2) Learning curve. Depending on how technical you are the CRM systems can be complicated. Because everything is tied together, changes often have to be well thought out in advance. Anyone can throw out an email drip campaign in either system. That is easy, but to properly map out your customer lifecycle to take full advantage of a CRM – you need to know
a. the customer lifecycle,
b. the retention rate,
c. the points where they may fall out of your product or service levels
d. as well as all of these point in moving a prospect to the customer stage.
3) Marketing. Do you have a strategy and regular plan, or do you wing it? If you like to change things up every week and work without a detailed strategy then go with marketing automation and keep it simple. If you like to plan out and optimize, analyze and test – then go with a CRM and max it out to get the best value.
4) Maturity of the business. Are you just starting out, or do you know what you need to grow to the next level? Both systems can be purchased in a variety of formats and complications. So knowing where you are at and where you want will go will help you pick the correct tools to grow your business. Any system that is easy to set up and add onto will be easier than one that you have to commit everything to, and then are stuck when your company grows. Infusionsoft is a prime example. They have a wonderful CRM system that they themselves outgrew. When they started out they built a system for small businesses. It works great, but now that they have 50k of clients, they grew out of their own software. So know the upper limits of software before you commit to a long term strategy with any one.
David provided a great explanation of the differences. Which is best for you depends on what you are looking to do. If you want to do direct mail, then ACT! is still the market leader in that category, plus it can also do email marketing.
If you are looking at primarily email marketing, sending marketing messages, automated email sequences, etc, there are several choices.
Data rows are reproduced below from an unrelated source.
(** ** Versions *)

(** Modelled from the spec: the framework's version-comparison primitive
    [LooseVersion] (module [easybuild.tools], outside this repository).
    The spec fixes segment-wise numeric ordering, never lexical string
    ordering; a version is the list of its numeric segments ("7.3.1" is
    [[7;3;1]]) and the order is the lexicographic one on segments, a
    proper prefix being smaller. *)
Definition LooseVersion := list N.

Fixpoint version_compare (a b : LooseVersion) : comparison :=
  match a, b with
  | [], [] => Eq
  | [], _ :: _ => Lt
  | _ :: _, [] => Gt
  | x :: a', y :: b' =>
      match N.compare x y with
      | Eq => version_compare a' b'
      | c => c
      end
  end.

Definition version_lt (a b : LooseVersion) : bool :=
  match version_compare a b with Lt => true | _ => false end.
Definition version_gt (a b : LooseVersion) : bool :=
  match version_compare a b with Gt => true | _ => false end.
Definition version_eq (a b : LooseVersion) : bool :=
  match version_compare a b with Eq => true | _ => false end.

(** ** Read-only inputs of the easyblock *)

(** The custom easyconfig parameters of [extra_options], with the
    framework parameters the methods read ([build_shared_libs],
    [buildopts], [parallel]). *)
Record EasyConfig := {
  with_cuda : bool;
  with_scalapack : bool;
  with_fox : bool;
  with_gipaw : bool;
  with_d3q : bool;
  with_qmcpack : bool;
  test_suite_nprocs : Z;
  test_suite_allow_failures : list string;
  test_suite_threshold : Q;
  test_suite_max_failed : Z;
  build_shared_libs : bool;
  buildopts : string;
  parallel : Z
}.

(** Compiler families of [easybuild.tools.toolchain]; only [INTELCOMP]
    is named by the easyblock. *)
Inductive CompFamily := GCC | INTELCOMP | OtherComp (name : string).

#[global] Instance CompFamily_eq_dec : EqDecision CompFamily.
Proof. solve_decision. Defined.

Record Toolchain := {
  usempi : bool;
  openmp : bool;
  comp_family : CompFamily
}.

(** [loaded] is the set of dependency names for which
    [get_software_root] returns a root. *)
Record EasyBlock := {
  cfg : EasyConfig;
  toolchain : Toolchain;
  version : LooseVersion;
  loaded : gset string
}.

Definition get_software_root (self : EasyBlock) (name : string) : bool :=
  bool_decide (name ∈ loaded self).

(** The defaults of [extra_options]. *)
Definition default_allow_failures : list string :=
  ["test_qe_xclib_"; "--hp_"; "--ph_"; "--epw_"; "--tddfpt_"].

Definition default_cfg : EasyConfig := {|
  with_cuda := false;
  with_scalapack := true;
  with_fox := false;
  with_gipaw := true;
  with_d3q := false;
  with_qmcpack := false;
  test_suite_nprocs := 1;
  test_suite_allow_failures := default_allow_failures;
  test_suite_threshold := (97 # 100)%Q;
  test_suite_max_failed := 0;
  build_shared_libs := false;
  buildopts := EmptyString;
  parallel := 1
|}.

(** ** Mutable state and exceptions *)

(** What the methods mutate: the [configopts] argument list of the
    easyconfig, the [check_bins] attribute, and [os.environ]. *)
Record State := {
  configopts : list string;
  check_bins : list string;
  environ : gmap string string
}.

(** [__init__]: [self.check_bins = []]. *)
Definition init_state (opts : list string) (env : gmap string string) : State :=
  {| configopts := opts; check_bins := []; environ := env |}.

(** The exceptions the methods raise.  [EasyBuildError] carries its
    message; the one message that formats floats,
    ["Test suite failed with less than %.2f %% (%.2f) success rate" %
    (thr * 100, perc * 100)], keeps [thr] and [perc] as numbers in
    [EasyBuildError_rate]. *)
Inductive Exception :=
  | EasyBuildError (msg : string)
  | EasyBuildError_rate (thr perc : Q)
  | ZeroDivisionError.

(** A call either returns or raises. *)
Inductive outcome (A : Type) :=
  | Returned (a : A)
  | Raised (e : Exception).
Arguments Returned {A} a.
Arguments Raised {A} e.

(** A method: the state it leaves is there whether it returned or raised. *)
Definition M (A : Type) : Type := State -> outcome A * State.

#[global] Instance M_ret : MRet M := fun A a st => (Returned a, st).
#[global] Instance M_bind : MBind M := fun A B f m st =>
  match m st with
  | (Returned a, st') => f a st'
  | (Raised e, st') => (Raised e, st')
  end.

Definition raise {A} (e : Exception) : M A := fun st => (Raised e, st).

(** [self.cfg.update('configopts', arg)]. *)
Definition cfg_update_configopts (arg : string) : M unit := fun st =>
  (Returned tt,
   {| configopts := configopts st ++ [arg];
      check_bins := check_bins st;
      environ := environ st |}).

(** [self.check_bins += bins]. *)
Definition check_bins_extend (bins : list string) : M unit := fun st =>
  (Returned tt,
   {| configopts := configopts st;
      check_bins := check_bins st ++ bins;
      environ := environ st |}).

(** [self.check_bins]. *)
Definition get_check_bins : M (list string) := fun st =>
  (Returned (check_bins st), st).

(** [os.environ.get(name, default)]. *)
Definition environ_get (name default : string) : M string := fun st =>
  (Returned (match environ st !! name with Some v => v | None => default end), st).

(** [os.environ[name] = value]. *)
Definition environ_set (name value : string) : M unit := fun st =>
  (Returned tt,
   {| configopts := configopts st;
      check_bins := check_bins st;
      environ := <[name := value]> (environ st) |}).

(** ** Option resolver *)

Definition _add_mpi (self : EasyBlock) : M unit :=
  if usempi (toolchain self) then cfg_update_configopts "-DENABLE_MPI=ON"
  else mret tt.

Definition _add_openmp (self : EasyBlock) : M unit :=
  if openmp (toolchain self) then cfg_update_configopts "-DENABLE_OPENMP=ON"
  else mret tt.

Definition _add_cuda (self : EasyBlock) : M unit :=
  if with_cuda (cfg self) then
    cfg_update_configopts "-DQE_ENABLE_CUDA=ON" ;;
    cfg_update_configopts "-DQE_ENABLE_OPENACC=ON"
  else mret tt.

Definition _add_scalapack (self : EasyBlock) : M unit :=
  if with_scalapack (cfg self) then
    if negb (usempi (toolchain self)) then
      raise (EasyBuildError "ScaLAPACK support requires MPI")
    else cfg_update_configopts "-DQE_ENABLE_SCALAPACK=ON"
  else mret tt.

Definition _add_fox (self : EasyBlock) : M unit :=
  if with_fox (cfg self) then cfg_update_configopts "-DQE_ENABLE_FOX=ON"
  else mret tt.

Definition _add_hdf5 (self : EasyBlock) : M unit :=
  if get_software_root self "HDF5" then cfg_update_configopts "-DQE_ENABLE_HDF5=ON"
  else mret tt.

Definition _add_libxc (self : EasyBlock) : M unit :=
  if get_software_root self "libxc" then cfg_update_configopts "-DQE_ENABLE_LIBXC=ON"
  else mret tt.

Definition _add_elpa (self : EasyBlock) : M unit :=
  if get_software_root self "ELPA" then
    if negb (with_scalapack (cfg self)) then
      raise (EasyBuildError "ELPA support requires ScaLAPACK")
    else if version_eq (version self) [7; 3]%N && openmp (toolchain self) then
      raise (EasyBuildError "QE 7.3 with cmake does not support ELPA with OpenMP")
    else cfg_update_configopts "-DQE_ENABLE_ELPA=ON"
  else mret tt.

Definition d3q_bins : list string :=
  ["d3_asr3.x"; "d3_lw.x"; "d3_q2r.x"; "d3_qq2rr.x"; "d3q.x"; "d3_r2q.x"; "d3_recenter.x";
   "d3_sparse.x"; "d3_sqom.x"; "d3_tk.x"].

Definition _add_gipaw (self : EasyBlock) : M (list string) :=
  if with_gipaw (cfg self) then
    if version_eq (version self) [7; 3; 1]%N then
      raise (EasyBuildError "GIPAW will fail to compile in QE 7.3.1")
    else
      check_bins_extend ["gipaw.x"] ;;
      mret ["gipaw"]
  else mret [].

Definition _add_d3q (self : EasyBlock) : M (list string) :=
  if with_d3q (cfg self) then
    if version_gt (version self) [7; 0]%N then
      raise (EasyBuildError "D3Q is not supported in QE 7.0+")
    else
      check_bins_extend d3q_bins ;;
      mret ["d3q"]
  else mret [].

Definition _add_qmcpack (self : EasyBlock) : M (list string) :=
  if with_qmcpack (cfg self) then
    check_bins_extend ["pw2qmcpack.x"] ;;
    mret ["pw2qmcpack"]
  else mret [].

Definition _add_toolchains_opts (self : EasyBlock) : M unit :=
  _add_mpi self ;;
  _add_openmp self ;;
  _add_cuda self.

Definition _add_libraries (self : EasyBlock) : M unit :=
  _add_scalapack self ;;
  _add_fox self ;;
  _add_libxc self ;;
  _add_elpa self ;;
  _add_hdf5 self.

(** The one-character string holding a double quote. *)
Definition dquote : string := String (ascii_of_nat 34) EmptyString.

(** ['-DQE_ENABLE_PLUGINS="%s"' % ';'.join(plugins)]. *)
Definition plugins_opt (plugins : list string) : string :=
  "-DQE_ENABLE_PLUGINS=" +:+ dquote +:+ String.concat ";" plugins +:+ dquote.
On the low end, mailchimp is free but doesn't have all the features you might need. Mastic is a step above, is open source and also free, although it is a bit more complicated to set up and use, but has many more features. A step above is Aweber and GetResponse. I use GetResponse for my email newsletter. Mid tier products are Hatchbuck that was mentioned by another responder (I use it as well), ActiveCampaign, and several others. At the top end and much more than you will need just starting out is Infusionsoft and Ontraport. You can use Google to get much more information and free trials.
As Larry said, it depends on your market and and marketing efforts. CRM systems, at their core, are fantastic for extending and deepening relationships with customers at all levels, new and old. But CRM is not great for more top of the funnel efforts - lead gen, nurturing, etc. That's where marketing automation software really comes in handy. In fact, you could say that a lot of the customer learning and efforts done on the CRM side can be applied to marketing efforts. (e.g., the stuff about your product or service that your current customers love can serve as a basis for a marketing campaign to close new customers!)
I would recommend looking at HubSpot. It's marketing automation software that comes bundled with a free CRM. This way, you get to see how both can work alone and in tandem. I'm pretty sure they do 30 day free trials with almost all the bells and whistles. It might give you time to kick the tires and see which, if either, is right for your needs. Not sure what your budget is, but depending on the size of your company, I believe the smallest plan starts at $200/month. Hope this helps!